Each line below with the word "never" needs to be copied.

[[ ENTRIES PROVIDED open ]]

(** C6 as the spec states it fails: when the message handler throws on the
    messages of a batch, the contact updates of the same batch are never
    looked at (in a calm world their picture would be looked up). *)
Lemma isolated_dispatch_counterexample :
  ¬ isolated_dispatch messages_fail 16 initialized_bot messages_and_contacts ∧
  trace (process_batch messages_and_contacts messages_fail 16 initialized_bot)
    = [ECall (HandleMessages ["m1"]) (Some (External 1))] ∧
  trace (process_batch messages_and_contacts calm 16 initialized_bot)
    = [ECall (HandleMessages ["m1"]) None;
       ECall (ProfilePictureUrl 11 "alice@s.whatsapp.net") None].
Proof.
  split; [|by split].
  intros H.
  specialize (H KMessagesUpsert KContactsUpdate (External 1)
                ltac:(discriminate) eq_refl eq_refl eq_refl eq_refl).
  discriminate H.
Qed.

(** ** Credentials first? *)

Lemma bind_ext {A B} (m m' : M A) (f g : A → M B) W n s :
  (∀ W n s, m W n s = m' W n s) →
  (∀ a W n s, f a W n s = g a W n s) →
  bind m f W n s = bind m' g W n s.
Proof.
  intros Hm Hf. unfold bind. rewrite Hm.
  destruct (m' W n s) as [[[a|e] s1] t1]; by rewrite ?Hf.
Qed.

#[global] Instance any_state_preorder : PreOrder (λ _ _ : HyperWaBot, True).
Proof. by split. Qed.

Ltac no_save_leaf :=
  idtac;
  let W := fresh "W" in let n := fresh "n" in let s := fresh "s" in
  intros W n s;
  unfold log, delay, ext, modify;
  repeat match goal with
         | |- context [fails ?W ?n ?c] => destruct (fails W n c)
         end;
  cbn; (split; [repeat constructor|done]).

(** Only the handler of the credentials calls [saveCreds]. *)
Lemma dispatch_no_save_creds k b :
  k ≠ KCredsUpdate →
  keeps (frame (λ e, negb (is_save_creds e)) (λ _ _, True)) (dispatch k b).
Proof.
  intros Hk.
  destruct k; try done; cbn [dispatch]; unfold_router; unfold_methods;
    keeps_walk_by no_save_leaf.
Qed.

Lemma later_kinds_no_save_creds b :
  keeps (frame (λ e, negb (is_save_creds e)) (λ _ _, True))
        (run_kinds kinds_after_creds b).
Proof.
  unfold run_kinds, kinds_after_creds, kinds. cbn [drop for_of].
  repeat (apply keeps_bind; [typeclasses eauto| |intros _]);
    first [ by apply dispatch_no_save_creds
          | apply keeps_ret; typeclasses eauto ].
Qed.

Lemma no_save_creds_trace t :
  Forall (λ e, negb (is_save_creds e) = true) t →
  Forall (λ e, is_save_creds e = false) t.
Proof.
  intros H. eapply Forall_impl; [exact H|]. intros e He.
  by apply negb_true_iff.
Qed.

(** C8, as the code has it. In a batch with a credential update the
    connection-state update is handled first, reconnect included, and it
    does not persist anything; if that handler throws, the callback is over
    and [saveCreds] is never called. Otherwise [saveCreds] is the next
    thing the callback does; if it fails the callback ends there, and if it
    returns the handlers of all the later kinds follow, none of which calls
    [saveCreds] again: the handler of no kind but the connection-state
    update starts before [saveCreds] has returned. With no connection-state
    update in the batch, [saveCreds] is the first thing the callback
    does. *)
Theorem creds_persisted_before_later_kinds W n s b :
  present KCredsUpdate b = true →
  let c := on_connection_update b W n s in
  let n1 := n + length (trace c) in
  let later := run_kinds kinds_after_creds b W (n1 + 1) (final c) in
  Forall (λ e, is_save_creds e = false) (trace c) ∧
  (∀ e, result c = Throw e → process_batch b W n s = c) ∧
  (result c = Ret tt →
     process_batch b W n s =
       match fails W n1 SaveCreds with
       | Some e => (Throw e, final c, trace c ++ [ECall SaveCreds (Some e)])
       | None => (result later, final later,
                  trace c ++ ECall SaveCreds None :: trace later)
       end ∧
     Forall (λ e, is_save_creds e = false) (trace later)) ∧
  (ev_connection_update b = None →
     c = (Ret tt, s, []) ∧
     ∃ t, trace (process_batch b W n s)
          = ECall SaveCreds (fails W n SaveCreds) :: t).
Proof.
  intros Hp. cbn in Hp. apply bool_decide_eq_true in Hp as [p Hp].
  assert (Hsplit : process_batch b W n s =
            bind (on_connection_update b)
                 (λ _, bind (on_creds_update b)
                            (λ _, run_kinds kinds_after_creds b)) W n s).
  { rewrite process_batch_run_kinds.
    change kinds with ([KConnectionUpdate] ++ [KCredsUpdate] ++ kinds_after_creds).
    rewrite run_kinds_app.
    apply bind_ext; [intros; apply run_kinds_one|]. intros _ W' n' s'.
    rewrite run_kinds_app.
    apply bind_ext; [intros; apply run_kinds_one|done]. }
  intros c n1 later.
  assert (Hc : Forall (λ e, is_save_creds e = false) (trace c)).
  { apply no_save_creds_trace.
    by apply (dispatch_no_save_creds KConnectionUpdate b). }
  assert (Hret : result c = Ret tt →
            process_batch b W n s =
              match fails W n1 SaveCreds with
              | Some e => (Throw e, final c, trace c ++ [ECall SaveCreds (Some e)])
              | None => (result later, final later,
                         trace c ++ ECall SaveCreds None :: trace later)
              end).
  { intros Hr. rewrite Hsplit. subst later n1. revert Hr. subst c.
    destruct (on_connection_update b W n s) as [[r s1] t1] eqn:E.
    cbn [result final trace fst snd]. intros ->.
    rewrite (bind_returns _ _ _ _ _ _ _ _ E).
    unfold on_creds_update. rewrite Hp.
    pose proof (ext_outcome W (n + length t1) s1 SaveCreds) as Hext.
    destruct (fails W (n + length t1) SaveCreds) as [e|].
    - by rewrite (bind_throws _ _ _ _ _ _ _ _ Hext).
    - rewrite (bind_returns _ _ _ _ _ _ _ _ Hext). reflexivity. }
  split; [exact Hc|]. split; [|split].
  - intros e He. rewrite Hsplit. subst c.
    destruct (on_connection_update b W n s) as [[r s1] t1] eqn:E.
    cbn in He. subst r. by apply bind_throws.
  - intros Hr. split; [by apply Hret|].
    apply no_save_creds_trace, later_kinds_no_save_creds.
  - intros Hnone.
    assert (Hcn : c = (Ret tt, s, []))
      by (subst c; unfold on_connection_update; by rewrite Hnone).
    split; [exact Hcn|].
    rewrite Hret by (by rewrite Hcn). subst n1. rewrite Hcn.
    cbn [trace final snd fst length app]. rewrite Nat.add_0_r.
    destruct (fails W n SaveCreds); by eexists.
Qed.

Lemma creds_persisted_before_later_kinds_witness :
  ∃ r s', process_batch close_creds_messages calm 16 initialized_bot =
           (r, s', trace (on_connection_update close_creds_messages calm 16
                           initialized_bot)
                  ++ ECall SaveCreds None
                  :: trace (run_kinds kinds_after_creds close_creds_messages calm
                              (16 + length (trace (on_connection_update
                                                     close_creds_messages calm 16
                                                     initialized_bot)) + 1)
                              (final (on_connection_update close_creds_messages
                                        calm 16 initialized_bot)))).
Proof.
  destruct (creds_persisted_before_later_kinds calm 16 initialized_bot
              close_creds_messages eq_refl) as (_ & _ & H & _).
  destruct (H eq_refl) as [Heq _]. by eexists _, _.
Defined.

(** C8 as the spec states it fails: the connection-state update of a batch
    is handled before the credentials of that batch are persisted. *)
Lemma creds_persisted_first_counterexample :
  present KCredsUpdate connecting_and_creds = true ∧
  ¬ creds_persisted_first calm 16 initialized_bot connecting_and_creds ∧
  trace (process_batch connecting_and_creds calm 16 initialized_bot)
    = [ELog Info LConnecting; ECall SaveCreds None].
Proof.
  split; [reflexivity|]. split; [|reflexivity].
  intros H.
  exact (H KConnectionUpdate ltac:(discriminate) eq_refl eq_refl).
Qed.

[[ ENTRIES PROVIDED closed ]]

## ANSWER TO THE EXERCISE
    messages of a batch, the contact updates of the same batch are never
    and [saveCreds] is never called. Otherwise [saveCreds] is the next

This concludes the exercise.